==== SUPPLIED DATA ====

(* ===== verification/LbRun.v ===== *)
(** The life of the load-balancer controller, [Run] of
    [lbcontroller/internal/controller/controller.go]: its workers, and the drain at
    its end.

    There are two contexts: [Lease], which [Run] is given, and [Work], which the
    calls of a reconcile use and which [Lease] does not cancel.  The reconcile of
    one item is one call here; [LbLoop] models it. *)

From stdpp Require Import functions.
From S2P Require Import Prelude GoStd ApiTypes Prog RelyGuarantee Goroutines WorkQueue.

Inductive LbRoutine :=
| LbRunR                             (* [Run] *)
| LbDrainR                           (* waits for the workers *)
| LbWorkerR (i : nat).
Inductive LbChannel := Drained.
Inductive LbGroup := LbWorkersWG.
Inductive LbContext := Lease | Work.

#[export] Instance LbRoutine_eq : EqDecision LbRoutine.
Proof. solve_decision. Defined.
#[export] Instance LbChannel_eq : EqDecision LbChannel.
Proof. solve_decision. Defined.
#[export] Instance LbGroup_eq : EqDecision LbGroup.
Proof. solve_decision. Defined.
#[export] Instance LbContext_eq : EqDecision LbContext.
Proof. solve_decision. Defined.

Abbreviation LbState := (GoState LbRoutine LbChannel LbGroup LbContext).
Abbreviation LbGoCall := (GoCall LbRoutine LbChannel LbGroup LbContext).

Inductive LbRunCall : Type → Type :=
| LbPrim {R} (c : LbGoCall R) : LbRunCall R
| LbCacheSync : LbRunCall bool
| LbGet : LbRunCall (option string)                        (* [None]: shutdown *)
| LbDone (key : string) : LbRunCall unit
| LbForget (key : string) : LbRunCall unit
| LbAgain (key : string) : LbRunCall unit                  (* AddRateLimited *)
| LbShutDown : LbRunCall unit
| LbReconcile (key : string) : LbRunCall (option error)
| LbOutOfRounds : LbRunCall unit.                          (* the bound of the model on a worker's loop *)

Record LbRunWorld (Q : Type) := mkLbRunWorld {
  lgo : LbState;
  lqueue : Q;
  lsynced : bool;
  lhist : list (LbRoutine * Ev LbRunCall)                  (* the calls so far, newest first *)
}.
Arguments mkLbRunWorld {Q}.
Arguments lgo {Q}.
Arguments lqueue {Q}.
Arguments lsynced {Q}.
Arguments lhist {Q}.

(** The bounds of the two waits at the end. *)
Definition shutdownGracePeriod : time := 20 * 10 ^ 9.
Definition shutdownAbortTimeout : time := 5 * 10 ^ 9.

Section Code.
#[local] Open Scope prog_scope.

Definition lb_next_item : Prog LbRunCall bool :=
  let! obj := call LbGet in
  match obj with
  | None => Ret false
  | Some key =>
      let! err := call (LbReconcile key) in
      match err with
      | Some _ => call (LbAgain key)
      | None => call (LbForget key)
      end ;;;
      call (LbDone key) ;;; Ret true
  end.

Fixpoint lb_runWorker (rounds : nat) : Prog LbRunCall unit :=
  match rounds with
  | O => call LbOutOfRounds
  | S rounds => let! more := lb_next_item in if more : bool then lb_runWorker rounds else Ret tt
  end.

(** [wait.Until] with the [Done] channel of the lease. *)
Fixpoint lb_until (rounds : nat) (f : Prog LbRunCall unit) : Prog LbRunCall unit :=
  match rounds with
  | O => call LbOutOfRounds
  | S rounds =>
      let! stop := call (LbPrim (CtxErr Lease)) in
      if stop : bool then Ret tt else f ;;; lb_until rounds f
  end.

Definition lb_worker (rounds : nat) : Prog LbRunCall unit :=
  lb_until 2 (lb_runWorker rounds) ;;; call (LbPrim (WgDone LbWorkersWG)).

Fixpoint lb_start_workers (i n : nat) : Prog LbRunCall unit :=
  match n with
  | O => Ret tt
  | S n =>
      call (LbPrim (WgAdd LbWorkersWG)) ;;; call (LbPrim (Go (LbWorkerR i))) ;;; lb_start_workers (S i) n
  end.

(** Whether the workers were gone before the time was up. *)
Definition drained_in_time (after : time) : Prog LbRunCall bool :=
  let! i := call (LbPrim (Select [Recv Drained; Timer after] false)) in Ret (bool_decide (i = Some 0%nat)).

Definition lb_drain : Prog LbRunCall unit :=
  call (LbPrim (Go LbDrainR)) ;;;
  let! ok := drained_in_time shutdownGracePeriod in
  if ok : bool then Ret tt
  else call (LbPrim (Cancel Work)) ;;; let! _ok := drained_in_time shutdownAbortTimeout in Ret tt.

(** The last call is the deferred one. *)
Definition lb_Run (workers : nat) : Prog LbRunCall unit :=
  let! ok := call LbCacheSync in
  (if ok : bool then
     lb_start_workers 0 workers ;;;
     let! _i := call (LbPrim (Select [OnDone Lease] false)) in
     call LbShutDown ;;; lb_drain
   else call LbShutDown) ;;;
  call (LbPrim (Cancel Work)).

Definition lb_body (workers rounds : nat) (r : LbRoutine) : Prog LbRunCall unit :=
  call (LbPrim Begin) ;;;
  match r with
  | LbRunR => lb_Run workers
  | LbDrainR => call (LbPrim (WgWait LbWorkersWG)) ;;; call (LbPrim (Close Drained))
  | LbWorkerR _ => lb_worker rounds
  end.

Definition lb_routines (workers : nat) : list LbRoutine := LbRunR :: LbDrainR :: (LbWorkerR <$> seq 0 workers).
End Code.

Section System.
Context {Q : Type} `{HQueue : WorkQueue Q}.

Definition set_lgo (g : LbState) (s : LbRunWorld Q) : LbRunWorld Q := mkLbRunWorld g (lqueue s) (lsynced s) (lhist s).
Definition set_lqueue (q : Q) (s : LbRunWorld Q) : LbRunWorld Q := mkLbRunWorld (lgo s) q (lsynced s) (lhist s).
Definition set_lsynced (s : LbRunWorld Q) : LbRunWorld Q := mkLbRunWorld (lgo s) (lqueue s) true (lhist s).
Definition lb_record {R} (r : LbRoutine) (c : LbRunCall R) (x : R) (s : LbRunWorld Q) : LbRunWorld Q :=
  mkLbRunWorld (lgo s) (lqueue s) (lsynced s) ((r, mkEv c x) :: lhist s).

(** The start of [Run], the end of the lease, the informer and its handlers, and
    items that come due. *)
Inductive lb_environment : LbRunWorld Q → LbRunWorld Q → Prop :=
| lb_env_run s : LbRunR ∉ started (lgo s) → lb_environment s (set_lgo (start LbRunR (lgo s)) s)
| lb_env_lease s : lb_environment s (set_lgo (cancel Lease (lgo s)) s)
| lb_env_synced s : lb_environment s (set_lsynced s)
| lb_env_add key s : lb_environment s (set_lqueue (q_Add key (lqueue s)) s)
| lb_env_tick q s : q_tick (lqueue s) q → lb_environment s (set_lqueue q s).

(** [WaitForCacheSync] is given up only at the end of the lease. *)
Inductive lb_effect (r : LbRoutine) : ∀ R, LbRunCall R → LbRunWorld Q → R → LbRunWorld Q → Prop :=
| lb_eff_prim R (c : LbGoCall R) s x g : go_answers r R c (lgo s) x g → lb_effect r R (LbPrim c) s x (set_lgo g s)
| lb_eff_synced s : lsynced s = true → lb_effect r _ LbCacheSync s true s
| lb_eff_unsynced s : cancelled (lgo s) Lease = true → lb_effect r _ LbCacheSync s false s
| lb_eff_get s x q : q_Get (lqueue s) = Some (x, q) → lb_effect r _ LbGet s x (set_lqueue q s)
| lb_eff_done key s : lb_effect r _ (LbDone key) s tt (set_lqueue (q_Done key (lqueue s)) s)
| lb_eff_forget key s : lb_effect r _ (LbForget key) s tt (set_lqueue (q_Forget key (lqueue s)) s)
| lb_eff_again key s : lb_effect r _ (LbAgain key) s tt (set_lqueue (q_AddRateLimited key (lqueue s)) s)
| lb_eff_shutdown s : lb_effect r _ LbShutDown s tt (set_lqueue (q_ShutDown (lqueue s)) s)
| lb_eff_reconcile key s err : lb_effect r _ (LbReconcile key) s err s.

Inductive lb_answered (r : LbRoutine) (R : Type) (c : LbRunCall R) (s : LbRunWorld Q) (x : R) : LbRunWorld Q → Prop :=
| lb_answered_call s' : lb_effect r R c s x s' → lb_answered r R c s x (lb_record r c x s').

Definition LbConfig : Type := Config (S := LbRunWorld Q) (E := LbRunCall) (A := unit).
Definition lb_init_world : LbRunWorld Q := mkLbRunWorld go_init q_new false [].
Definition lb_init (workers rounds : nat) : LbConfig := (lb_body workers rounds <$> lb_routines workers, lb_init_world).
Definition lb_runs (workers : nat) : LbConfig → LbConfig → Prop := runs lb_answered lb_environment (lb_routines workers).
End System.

====
==== SUPPLIED DATA ====

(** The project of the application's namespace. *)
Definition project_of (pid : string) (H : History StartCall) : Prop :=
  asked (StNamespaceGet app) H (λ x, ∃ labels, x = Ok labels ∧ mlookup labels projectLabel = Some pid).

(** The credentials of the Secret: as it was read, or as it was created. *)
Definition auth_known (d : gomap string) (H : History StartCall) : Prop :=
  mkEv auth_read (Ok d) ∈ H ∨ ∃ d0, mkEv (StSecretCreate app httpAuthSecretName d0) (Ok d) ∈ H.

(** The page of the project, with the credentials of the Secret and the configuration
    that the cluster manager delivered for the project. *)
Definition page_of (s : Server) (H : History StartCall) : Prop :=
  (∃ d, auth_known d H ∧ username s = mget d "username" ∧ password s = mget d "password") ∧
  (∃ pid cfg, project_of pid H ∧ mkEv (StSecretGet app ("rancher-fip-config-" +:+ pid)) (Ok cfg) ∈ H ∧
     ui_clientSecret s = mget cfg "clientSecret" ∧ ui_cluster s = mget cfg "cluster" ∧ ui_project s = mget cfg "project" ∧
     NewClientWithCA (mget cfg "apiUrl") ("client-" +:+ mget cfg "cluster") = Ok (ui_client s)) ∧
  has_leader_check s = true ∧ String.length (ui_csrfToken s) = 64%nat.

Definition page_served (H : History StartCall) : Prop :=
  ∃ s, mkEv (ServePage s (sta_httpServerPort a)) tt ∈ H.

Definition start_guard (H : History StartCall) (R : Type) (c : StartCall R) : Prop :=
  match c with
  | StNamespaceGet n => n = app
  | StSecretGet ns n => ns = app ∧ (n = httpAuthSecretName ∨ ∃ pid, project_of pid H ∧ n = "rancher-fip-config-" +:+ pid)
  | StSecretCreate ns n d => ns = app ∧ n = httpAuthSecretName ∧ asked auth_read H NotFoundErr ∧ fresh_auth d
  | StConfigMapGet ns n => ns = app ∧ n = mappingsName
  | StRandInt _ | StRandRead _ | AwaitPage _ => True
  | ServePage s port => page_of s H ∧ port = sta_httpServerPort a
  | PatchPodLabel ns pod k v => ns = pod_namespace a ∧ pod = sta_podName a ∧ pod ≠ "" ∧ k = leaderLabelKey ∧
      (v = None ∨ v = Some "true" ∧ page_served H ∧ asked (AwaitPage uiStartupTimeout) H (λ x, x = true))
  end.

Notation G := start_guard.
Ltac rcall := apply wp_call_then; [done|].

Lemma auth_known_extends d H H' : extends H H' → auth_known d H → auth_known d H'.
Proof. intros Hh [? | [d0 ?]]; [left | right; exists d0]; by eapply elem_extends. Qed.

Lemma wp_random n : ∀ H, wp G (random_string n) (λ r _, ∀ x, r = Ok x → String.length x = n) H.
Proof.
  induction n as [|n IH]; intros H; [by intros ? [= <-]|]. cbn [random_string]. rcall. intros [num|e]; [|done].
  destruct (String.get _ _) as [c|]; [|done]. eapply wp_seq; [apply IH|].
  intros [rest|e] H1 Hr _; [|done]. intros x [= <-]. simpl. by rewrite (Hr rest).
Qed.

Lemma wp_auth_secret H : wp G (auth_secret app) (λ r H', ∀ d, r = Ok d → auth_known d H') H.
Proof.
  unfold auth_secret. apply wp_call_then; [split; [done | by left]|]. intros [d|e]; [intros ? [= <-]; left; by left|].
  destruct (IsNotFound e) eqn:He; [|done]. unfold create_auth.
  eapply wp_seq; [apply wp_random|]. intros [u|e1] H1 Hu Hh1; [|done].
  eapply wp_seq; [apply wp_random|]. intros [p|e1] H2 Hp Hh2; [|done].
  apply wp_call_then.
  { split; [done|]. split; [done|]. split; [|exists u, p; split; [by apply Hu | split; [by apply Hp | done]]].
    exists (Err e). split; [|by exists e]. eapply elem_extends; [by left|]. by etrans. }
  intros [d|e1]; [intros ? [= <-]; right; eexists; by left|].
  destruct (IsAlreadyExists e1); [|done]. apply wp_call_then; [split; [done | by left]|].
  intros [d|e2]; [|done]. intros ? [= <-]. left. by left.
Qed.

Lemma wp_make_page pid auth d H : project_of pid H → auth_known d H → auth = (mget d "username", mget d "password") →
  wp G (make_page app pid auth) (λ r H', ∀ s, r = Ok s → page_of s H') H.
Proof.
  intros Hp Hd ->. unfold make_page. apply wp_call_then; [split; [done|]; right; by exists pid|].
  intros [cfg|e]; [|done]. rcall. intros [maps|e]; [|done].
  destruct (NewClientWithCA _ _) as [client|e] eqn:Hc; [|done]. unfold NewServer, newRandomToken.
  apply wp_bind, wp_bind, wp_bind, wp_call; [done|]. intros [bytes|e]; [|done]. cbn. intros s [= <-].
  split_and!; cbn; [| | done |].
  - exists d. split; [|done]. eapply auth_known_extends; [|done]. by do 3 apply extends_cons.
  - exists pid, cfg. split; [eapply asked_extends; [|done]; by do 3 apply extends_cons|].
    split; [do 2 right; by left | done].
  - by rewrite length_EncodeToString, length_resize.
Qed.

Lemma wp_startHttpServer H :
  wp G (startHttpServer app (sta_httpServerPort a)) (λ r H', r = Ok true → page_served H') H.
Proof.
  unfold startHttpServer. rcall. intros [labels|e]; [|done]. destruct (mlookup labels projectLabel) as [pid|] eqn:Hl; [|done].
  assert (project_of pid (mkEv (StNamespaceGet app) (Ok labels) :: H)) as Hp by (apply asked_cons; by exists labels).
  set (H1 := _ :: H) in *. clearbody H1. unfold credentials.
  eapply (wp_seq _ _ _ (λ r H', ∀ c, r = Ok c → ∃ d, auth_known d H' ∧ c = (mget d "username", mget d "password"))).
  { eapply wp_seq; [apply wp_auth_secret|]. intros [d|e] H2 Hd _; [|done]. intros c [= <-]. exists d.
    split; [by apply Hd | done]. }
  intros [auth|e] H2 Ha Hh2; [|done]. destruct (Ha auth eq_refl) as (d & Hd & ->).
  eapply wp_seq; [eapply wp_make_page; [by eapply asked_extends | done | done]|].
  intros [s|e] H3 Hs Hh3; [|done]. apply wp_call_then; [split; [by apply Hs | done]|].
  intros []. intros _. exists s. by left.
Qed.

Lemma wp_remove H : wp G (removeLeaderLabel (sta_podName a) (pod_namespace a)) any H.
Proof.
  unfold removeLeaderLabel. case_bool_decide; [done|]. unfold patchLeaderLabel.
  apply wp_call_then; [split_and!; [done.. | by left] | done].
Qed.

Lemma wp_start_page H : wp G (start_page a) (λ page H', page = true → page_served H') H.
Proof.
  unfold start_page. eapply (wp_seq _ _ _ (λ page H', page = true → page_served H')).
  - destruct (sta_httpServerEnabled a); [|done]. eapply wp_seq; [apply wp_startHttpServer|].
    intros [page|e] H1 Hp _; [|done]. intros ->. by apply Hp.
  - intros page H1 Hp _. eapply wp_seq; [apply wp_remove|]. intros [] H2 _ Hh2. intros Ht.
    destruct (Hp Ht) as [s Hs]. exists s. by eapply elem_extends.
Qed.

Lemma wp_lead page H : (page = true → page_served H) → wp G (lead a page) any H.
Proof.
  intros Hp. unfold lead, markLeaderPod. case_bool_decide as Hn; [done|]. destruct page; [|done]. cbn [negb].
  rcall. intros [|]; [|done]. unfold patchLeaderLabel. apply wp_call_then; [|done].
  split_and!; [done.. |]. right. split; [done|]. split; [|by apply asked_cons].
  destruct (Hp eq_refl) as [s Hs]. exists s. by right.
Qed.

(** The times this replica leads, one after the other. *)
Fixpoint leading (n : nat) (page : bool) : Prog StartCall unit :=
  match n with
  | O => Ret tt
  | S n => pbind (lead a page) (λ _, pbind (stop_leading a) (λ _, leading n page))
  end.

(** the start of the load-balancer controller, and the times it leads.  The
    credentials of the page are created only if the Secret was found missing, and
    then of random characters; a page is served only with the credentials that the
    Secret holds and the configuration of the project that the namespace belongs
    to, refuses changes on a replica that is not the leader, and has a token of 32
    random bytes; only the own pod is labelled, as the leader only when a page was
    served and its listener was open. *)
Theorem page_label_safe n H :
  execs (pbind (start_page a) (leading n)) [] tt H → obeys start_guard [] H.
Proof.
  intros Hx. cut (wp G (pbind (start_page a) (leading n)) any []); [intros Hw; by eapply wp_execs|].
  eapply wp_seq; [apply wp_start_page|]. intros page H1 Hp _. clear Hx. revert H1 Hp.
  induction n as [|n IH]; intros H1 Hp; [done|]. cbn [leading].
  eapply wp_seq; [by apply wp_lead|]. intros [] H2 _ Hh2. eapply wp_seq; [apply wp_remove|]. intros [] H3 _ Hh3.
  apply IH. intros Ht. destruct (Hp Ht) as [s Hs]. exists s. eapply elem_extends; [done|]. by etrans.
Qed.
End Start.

====

**REQUIREMENT**
Filter the records above and return every line that holds the word "LbConfig".

**ANSWER SPACE**
Definition LbConfig : Type := Config (S := LbRunWorld Q) (E := LbRunCall) (A := unit).
Definition lb_init (workers rounds : nat) : LbConfig := (lb_body workers rounds <$> lb_routines workers, lb_init_world).
Definition lb_runs (workers : nat) : LbConfig → LbConfig → Prop := runs lb_answered lb_environment (lb_routines workers).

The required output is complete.